Deficient chaperone-mediated autophagy facilitates LPS-induced microglial activation via regulation of the p300/NF-κB/NLRP3 pathway

Neuroinflammation is a pathological change that is involved in the progression of Parkinson's disease. Dysfunction of chaperone-mediated autophagy (CMA) has proinflammatory effects. However, the mechanism by which CMA mediates inflammation and whether CMA affects microglia and microglia-mediated neuronal damage remain to be elucidated. In the present study, we found that LAMP2A, a limiting protein for CMA, was decreased in lipopolysaccharide (LPS)-treated primary microglia.

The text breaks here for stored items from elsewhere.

(* ===== verification/Incidents.v ===== *)
(** * Incident lifecycle

    [platform_core/incident_model.py], [platform_core/incident_store.py],
    [platform_core/incident_engine.py] and the three transition routes of
    [backend/platform_routes.py]: incidents are rows of an append-only log, the last row
    of an incident is its current version, and a transition is checked against a table
    before a new version is appended.  A request is a check, a second read and an append,
    and requests in flight interleave between them ([service_step]).

    [IncidentRecord.model_validate] is a parameter; [model_dump] is written out. *)

From S2P Require Import Prelude PyValue AuditChain PolicyGate.
From Stdlib Require Import Ascii String.
From stdpp Require Import strings.

Open Scope string_scope.
Open Scope Z_scope.
Open Scope py_scope.

Inductive IncidentState := OPEN | ACKNOWLEDGED | MITIGATED | RESOLVED | FALSE_POSITIVE.
Inductive IncidentSeverity := SEV_LOW | SEV_MEDIUM | SEV_HIGH | SEV_CRITICAL.

#[export] Instance IncidentState_eq_dec : EqDecision IncidentState.
Proof. solve_decision. Defined.
#[export] Instance IncidentSeverity_eq_dec : EqDecision IncidentSeverity.
Proof. solve_decision. Defined.

Definition incident_state_value (s : IncidentState) : string :=
  match s with
  | OPEN => "OPEN" | ACKNOWLEDGED => "ACKNOWLEDGED" | MITIGATED => "MITIGATED"
  | RESOLVED => "RESOLVED" | FALSE_POSITIVE => "FALSE_POSITIVE"
  end.

Definition incident_severity_value (s : IncidentSeverity) : string :=
  match s with
  | SEV_LOW => "low" | SEV_MEDIUM => "medium" | SEV_HIGH => "high" | SEV_CRITICAL => "critical"
  end.

Record IncidentRecord := {
  inc_id : string;
  inc_endpoint_id : string;
  inc_title : string;
  inc_state : IncidentState;
  inc_severity : IncidentSeverity;
  inc_evidence_level : string;
  inc_created_at : string;
  inc_updated_at : string;
  inc_signals : list string;
  inc_limitations : list string;
}.

Definition incident_dump (r : IncidentRecord) : pydict :=
  ["incident_id" :-> PStr r.(inc_id); "endpoint_id" :-> PStr r.(inc_endpoint_id);
   "title" :-> PStr r.(inc_title); "state" :-> PStr (incident_state_value r.(inc_state));
   "severity" :-> PStr (incident_severity_value r.(inc_severity));
   "evidence_level" :-> PStr r.(inc_evidence_level); "created_at" :-> PStr r.(inc_created_at);
   "updated_at" :-> PStr r.(inc_updated_at); "signals" :-> str_list r.(inc_signals);
   "limitations" :-> str_list r.(inc_limitations)].

(** [IncidentRecord.model_validate]: it accepts a dump, and ignores a key the model does
    not declare. *)
Class IncidentCodec := { incident_validate : pydict -> result IncidentRecord }.
Class IncidentCodecLaws (C : IncidentCodec) : Prop := {
  validate_incident_dump r : incident_validate (incident_dump r) = Ok r;
  validate_incident_extra r v :
    incident_validate (incident_dump r ++ ["last_transition_actor" :-> v])%list = Ok r;
}.

(** ** Store ([incident_store.py], [storage.py]) *)

(** The lines of [incidents.jsonl]; an absent file is an empty log. *)
Abbreviation incident_log := (list jline).

Definition append_incident_event (row : pydict) (log : incident_log) : incident_log :=
  (log ++ [LJson (PDict row)])%list.

Definition iter_jsonl (log : incident_log) : list pydict := omap row_of log.

Section Store.
Context {H : PyHost}.

Definition row_incident (row : pydict) : string :=
  py_str (py_or (Dict.get "incident_id" row) (PStr "")).

(** [latest[iid] = row] over the rows: a key keeps its first position. *)
Fixpoint set_row (k : string) (row : pydict) (latest : list (string * pydict))
    : list (string * pydict) :=
  match latest with
  | [] => [(k, row)]
  | (k', r) :: rest => if String.eqb k k' then (k', row) :: rest else (k', r) :: set_row k row rest
  end.

Definition list_incident_rows (log : incident_log) : list pydict :=
  let latest :=
    foldl (fun latest row =>
      let iid := row_incident row in
      if PyStr.is_empty iid then latest else set_row iid row latest) [] (iter_jsonl log) in
  sorted_by String.ltb (fun r => py_str (py_or (Dict.get "updated_at" r) (PStr "")))
    (map snd latest).

Definition get_incident (incident_id : string) (log : incident_log) : option pydict :=
  last_opt (List.filter (fun row => String.eqb (row_incident row) incident_id) (iter_jsonl log)).

Context {C : IncidentCodec}.

(** [if not current]: no row, or an empty one. *)
Definition found_incident (incident_id : string) (log : incident_log) : result pydict :=
  match get_incident incident_id log with
  | Some (kv :: d) => Ok (kv :: d)
  | _ => Raise KeyError
  end.

(** The read of [transition_incident], and the row it makes of what it read. *)
Definition read_version (incident_id : string) (log : incident_log) : result IncidentRecord :=
  current ← found_incident incident_id log;
  incident_validate current.

Definition transitioned_row (now : string) (new_state : IncidentState) (actor : string)
    (record : IncidentRecord) : pydict :=
  Dict.set "last_transition_actor" (PStr actor)
    (Dict.set "updated_at" (PStr now)
       (Dict.set "state" (PStr (incident_state_value new_state)) (incident_dump record))).

Definition transition_incident (now incident_id : string) (new_state : IncidentState)
    (actor : string) (log : incident_log) : result IncidentRecord * incident_log :=
  match read_version incident_id log with
  | Raise e => (Raise e, log)
  | Ok record =>
      let row := transitioned_row now new_state actor record in
      (incident_validate row, append_incident_event row log)
  end.

(** ** Engine ([incident_engine.py]) *)

Definition VALID_TRANSITIONS (from : string) : list IncidentState :=
  if String.eqb from "OPEN" then [ACKNOWLEDGED; MITIGATED; RESOLVED; FALSE_POSITIVE]
  else if String.eqb from "ACKNOWLEDGED" then [MITIGATED; RESOLVED; FALSE_POSITIVE]
  else if String.eqb from "MITIGATED" then [RESOLVED; FALSE_POSITIVE]
  else [].

Definition can_transition (from : string) (to : IncidentState) : bool :=
  bool_decide (to ∈ VALID_TRANSITIONS from).

Definition row_state (row : pydict) : string :=
  py_str (py_or (Dict.get "state" row) (PStr "OPEN")).

(** The first half of [apply_transition]; the log is read again by the second. *)
Definition check_transition (incident_id : string) (new_state : IncidentState)
    (log : incident_log) : result unit :=
  current ← found_incident incident_id log;
  if can_transition (row_state current) new_state then Ok tt else Raise ValueError.

Definition apply_transition (now incident_id : string) (new_state : IncidentState)
    (actor : string) (log : incident_log) : result IncidentRecord * incident_log :=
  match check_transition incident_id new_state log with
  | Raise e => (Raise e, log)
  | Ok _ => transition_incident now incident_id new_state actor log
  end.

(** The routes: a principal that may write, then the transition. *)
Definition transition_route (new_state : IncidentState) (now : string) (p : DemoPrincipal)
    (incident_id : string) (log : incident_log) : result IncidentRecord * incident_log :=
  match assert_can_write_platform_payload p with
  | Raise e => (Raise e, log)
  | Ok _ => apply_transition now incident_id new_state p.(operator_id) log
  end.

Definition ack_incident := transition_route ACKNOWLEDGED.
Definition resolve_incident := transition_route RESOLVED.
Definition false_positive_incident := transition_route FALSE_POSITIVE.

(** *** Creation *)

Definition _signal_names (observations : list pydict) : list string :=
  List.filter (fun n => negb (PyStr.is_empty n))
    (map (fun obs => py_str (py_or (py_or (Dict.get "name" obs) (Dict.get "signal" obs)) (PStr "")))
       observations).

Definition incident_rule (signals : list string) (suspicious_persistence reenabled : bool)
    : option (IncidentSeverity * string) :=
  let has_part part := existsb (PyStr.contains part) signals in
  let browser_failed := PyStr.mem "browser_https_failed" signals || has_part "browser" in
  let proxy_enabled := PyStr.mem "wininet_proxy_enabled" signals || has_part "proxy_enabled" in
  let bypass_ok := PyStr.mem "proxy_bypass_succeeded" signals in
  if browser_failed && proxy_enabled && bypass_ok then
    Some (SEV_MEDIUM, "Browser HTTPS failed with WinINET proxy enabled; bypass path succeeded")
  else if reenabled then Some (SEV_HIGH, "Proxy re-enabled after remediation soak window")
  else if proxy_enabled && suspicious_persistence then
    Some (SEV_HIGH, "Unknown local proxy with suspicious persistence indicator")
  else None.

(** [uuid], [created] and [updated] are what the call draws. *)
Definition evaluate_incident_candidate (uuid created updated : string) (endpoint_id : string)
    (observations : list pydict) (persistence : pydict) (reenabled : bool)
    (evidence_level : string) (log : incident_log) : option IncidentRecord * incident_log :=
  let signals := _signal_names observations in
  let suspicious :=
    py_bool (py_or (Dict.get "suspicious_startup" persistence) (Dict.get "run_key_hits" persistence)) in
  match incident_rule signals suspicious reenabled with
  | None => (None, log)
  | Some (severity, title) =>
      let '(severity, limitations) :=
        if PyStr.mem evidence_level ["observation"; "inference"]
           && bool_decide (severity = SEV_CRITICAL)
        then (SEV_HIGH, ["Weak evidence caps severity below critical."])
        else (severity, []) in
      let limitations :=
        (limitations ++
         if String.eqb evidence_level "observation"
         then ["Incident created from observations only; proof not established."] else [])%list in
      let record :=
        {| inc_id := uuid; inc_endpoint_id := endpoint_id; inc_title := title; inc_state := OPEN;
           inc_severity := severity; inc_evidence_level := evidence_level;
           inc_created_at := created; inc_updated_at := updated;
           inc_signals := sorted_by String.ltb id (dedupe String.eqb signals);
           inc_limitations := limitations |} in
      (Some record, append_incident_event (incident_dump record) log)
  end.

(** ** Histories *)

(** The states an incident went through, oldest first. *)
Definition history (incident_id : string) (log : incident_log) : list string :=
  map row_state (List.filter (fun row => String.eqb (row_incident row) incident_id) (iter_jsonl log)).

Fixpoint legal_from (s : string) (l : list string) : Prop :=
  match l with
  | [] => True
  | s' :: l' => (exists t, s' = incident_state_value t /\ can_transition s t = true) /\ legal_from s' l'
  end.

(** A history starts OPEN and follows the table. *)
Definition legal_history (l : list string) : Prop :=
  match l with [] => True | s :: l' => s = "OPEN" /\ legal_from s l' end.

(** One call on the log, run without interruption: an incident is created under an
    identifier no row has, or a transition is applied. *)
Inductive incident_step : incident_log -> incident_log -> Prop :=
| step_create log uuid created updated ep obs persistence re level r log' :
    uuid <> "" -> history uuid log = [] ->
    evaluate_incident_candidate uuid created updated ep obs persistence re level log = (Some r, log') ->
    incident_step log log'
| step_transition log now iid s actor r log' :
    apply_transition now iid s actor log = (Ok r, log') -> incident_step log log'.

Inductive incident_reachable : incident_log -> Prop :=
| reach_empty : incident_reachable []
| reach_step log log' : incident_reachable log -> incident_step log log' -> incident_reachable log'.
(** ** Per-event controls *)

Definition _ctrl_classification_accuracy (event : pydict) : result ProxyWatchControlResult :=
  let cid := "CTRL_PROXY_CLASSIFICATION_ACCURACY" in
  let transition := text_field "transition_class" "" event in
  after ← Dict.of_val (py_or (py_or (Dict.get "after_state" event) (Dict.get "after" event))
                         (PDict []));
  let after_server := Dict.get "proxy_server" after in
  let server_empty := is_none after_server || PyStr.is_empty (PyStr.strip (py_str after_server)) in
  let evidence := ["transition_class=" +:+ transition] in
  if server_empty && String.eqb transition REMOTE_LABEL then
    Ok {| control_id := cid; status := ControlStatus.FAIL;
          evidence := (evidence ++ ["after ProxyServer empty but classified as remote proxy"])%list;
          control_limitations :=
            ["Removed proxy server must not map to remote proxy classification"];
          recommendation :=
            "Fix state machine — empty after.ProxyServer cannot be REMOTE_OR_NON_LOOPBACK" |}
  else
  let serialized := py_str (PDict event) in
  if server_empty && PyStr.contains "REMOTE_OR_NON_LOOPBACK_PROXY_CONFIGURED" serialized
     && negb (String.eqb transition REMOTE_LABEL)
  then Ok (control cid ControlStatus.PARTIAL
             (evidence ++ ["legacy string contains remote proxy wording"])%list
             "Review human-readable output for stale remote proxy messaging")
  else if PyStr.mem transition
            ["PROXY_SERVER_REMOVED_PARTIAL"; "PROXY_SERVER_REMOVED";
             "PROXY_DISABLED_AND_SERVER_REMOVED"]
  then Ok (control cid ControlStatus.PASS
             (evidence ++ ["Removal transition correctly classified"])%list
             "Continue monitoring removal transitions for false remote proxy alerts")
  else if String.eqb transition REMOTE_LABEL && negb server_empty
  then Ok (control cid ControlStatus.PASS
             (evidence ++ ["Remote proxy classification with non-empty ProxyServer"])%list
             "Validate business justification for remote proxy endpoints")
  else Ok (control cid ControlStatus.PASS evidence "No misclassification detected for this event").

Definition bad_phrases : list string :=
  ["definitely changed"; "changed registry"; "node.exe changed"; "Cursor disabled";
   "Proxy manually disabled"].

Definition _ctrl_attribution_proof_boundary (event : pydict) : result ProxyWatchControlResult :=
  let cid := "CTRL_ATTRIBUTION_PROOF_BOUNDARY" in
  let proof_tier := text_field "proof_tier" "T1" event in
  attribution ← Dict.of_val (py_or (Dict.get "attribution" event) (PDict []));
  let kind := text_field "kind" "none" attribution in
  let evidence := ["proof_tier=" +:+ proof_tier; "attribution.kind=" +:+ kind] in
  let blob := PyStr.lower (py_str (PDict event)) in
  let high := PyStr.mem proof_tier ["T3"; "T4"] in
  match List.find (fun phrase => PyStr.contains (PyStr.lower phrase) blob && negb high)
          bad_phrases with
  | Some phrase =>
      Ok (control cid ControlStatus.FAIL
            (evidence ++ ["Found definitive wording without T3+ proof: " +:+ phrase])%list
            "Use correlation-only language when proof tier < T3")
  | None =>
      if String.eqb kind "correlation" && high
      then Ok (control cid ControlStatus.FAIL evidence
                 "Correlation attribution must not exceed T2 proof tier")
      else if PyStr.mem proof_tier ["T0"; "T1"; "T2"] && PyStr.mem kind ["correlation"; "none"]
      then Ok (control cid ControlStatus.PASS evidence
                 "Attribution bounded correctly — collect Sysmon E13 for writer proof if needed")
      else if high && PyStr.mem kind ["sysmon"; "procmon"; "eventlog"]
      then Ok (control cid ControlStatus.PASS evidence
                 "Writer proof tier aligned with attribution kind")
      else Ok (control cid ControlStatus.PARTIAL evidence
                 "Review attribution proof tier alignment")
  end.

Definition forbidden_actions : list string :=
  ["auto_disable"; "kill_process"; "reset_firewall"; "disable_adapter"; "silent_remediation"].
Definition gate_decisions : list string :=
  ["OBSERVE"; "ALERT"; "REQUIRE_HUMAN_REVIEW"; "BLOCK_AUTOMATION"].
(** ** Witnesses *)
Module EventStoreWitness.
#[local] Instance host : PyHost := DemoHost.demo_host.

Definition any_event : read_filter :=
  {| rf_event_type := None; rf_min_severity := None; rf_endpoint_id_hash := None;
     rf_schema_version := None |}.
Definition bus_event (id : string) : pydict :=
  ["schema_version" :-> PStr "1"; "event_id" :-> PStr id].
Definition bus_file : list bus_line :=
  [row_line "{first}" (bus_event "a");
   {| bl_text := "not json"; bl_read := JError "Expecting value" |};
   row_line "{old}" ["schema_version" :-> PStr "0.9"];
   row_line "{second}" (bus_event "b")].

Lemma bus_append_read_witness :
  (read_events any_event 3 (bus_file ++ [row_line "{third}" (bus_event "c")])%list).1 =
  ((read_events any_event 3 bus_file).1 ++ [bus_event "c"])%list.
Proof.
  apply (bus_append_read any_event 3 "{third}" (bus_event "c") bus_file (Ok tt)
           (bus_file ++ [row_line "{third}" (bus_event "c")])%list); reflexivity.
Defined.

Lemma read_events_oldest_witness :
  (read_events any_event 2 (bus_file ++ [row_line "{third}" (bus_event "c")])%list).1 =
  [bus_event "a"; bus_event "b"].
Proof.
  apply (read_events_oldest any_event 2 bus_file [row_line "{third}" (bus_event "c")]).
  vm_compute. discriminate.
Defined.

Definition no_store : event_store :=
  {| es_events := []; es_decisions := []; es_previews := []; es_legacy := [] |}.
Definition hypothesis : pydict :=
  ["decision" :-> PStr "BLOCK"; "reason_codes" :-> str_list ["proxy_drift"]].
Definition recorded (run_id : string) : result unit * event_store :=
  record_live_diagnosis_run "2026-01-01T00:00:00Z" "2026-01-01T00:00:01Z" run_id
    ["proxy" :-> PBool true] [hypothesis] None no_store.

(** The timeline of a padded identifier stays empty. *)
Lemma replay_after_record_witness :
  exists event reasons blocked,
    Dict.lookup "run_id" event = Some (PStr " run-1") /\
    (replay_timeline " run-1" (recorded " run-1").2).(tl_events) = [] /\
    (replay_timeline " run-1" (recorded " run-1").2).(tl_decision) =
      (if String.eqb " run-1" (PyStr.strip " run-1")
       then Some (decision_row "2026-01-01T00:00:01Z" " run-1" (live_decision hypothesis) reasons
                    blocked (live_payload hypothesis [hypothesis]))
       else None) /\
    (replay_timeline " run-1" (recorded " run-1").2).(tl_previews) = [].
Proof.
  apply (replay_after_record "2026-01-01T00:00:00Z" "2026-01-01T00:00:01Z" " run-1"
           ["proxy" :-> PBool true] [hypothesis] None no_store).
  vm_compute. reflexivity.
Defined.

Definition bad_hypothesis : pydict := ["reason_codes" :-> PInt 3].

Activation of CMA by the activator CA significantly repressed LPS-induced microglial activation, whereas CMA dysfunction exacerbated microglial activation. We further identified that the protein p300 was a substrate of CMA. Degradation of p300 by CMA reduced p65 acetylation, thereby inhibiting the transcription of proinflammatory factors and the activation of the NLRP3 inflammasome. Furthermore, CA pretreatment inhibited microglia-mediated inflammation and, in turn, attenuated neuronal death in vitro and in vivo. Our findings suggest repressive effects of CMA on microglial activation through the p300-associated NF-kappa B signaling pathway, thus uncovering a mechanistic link between CMA and neuroinflammation.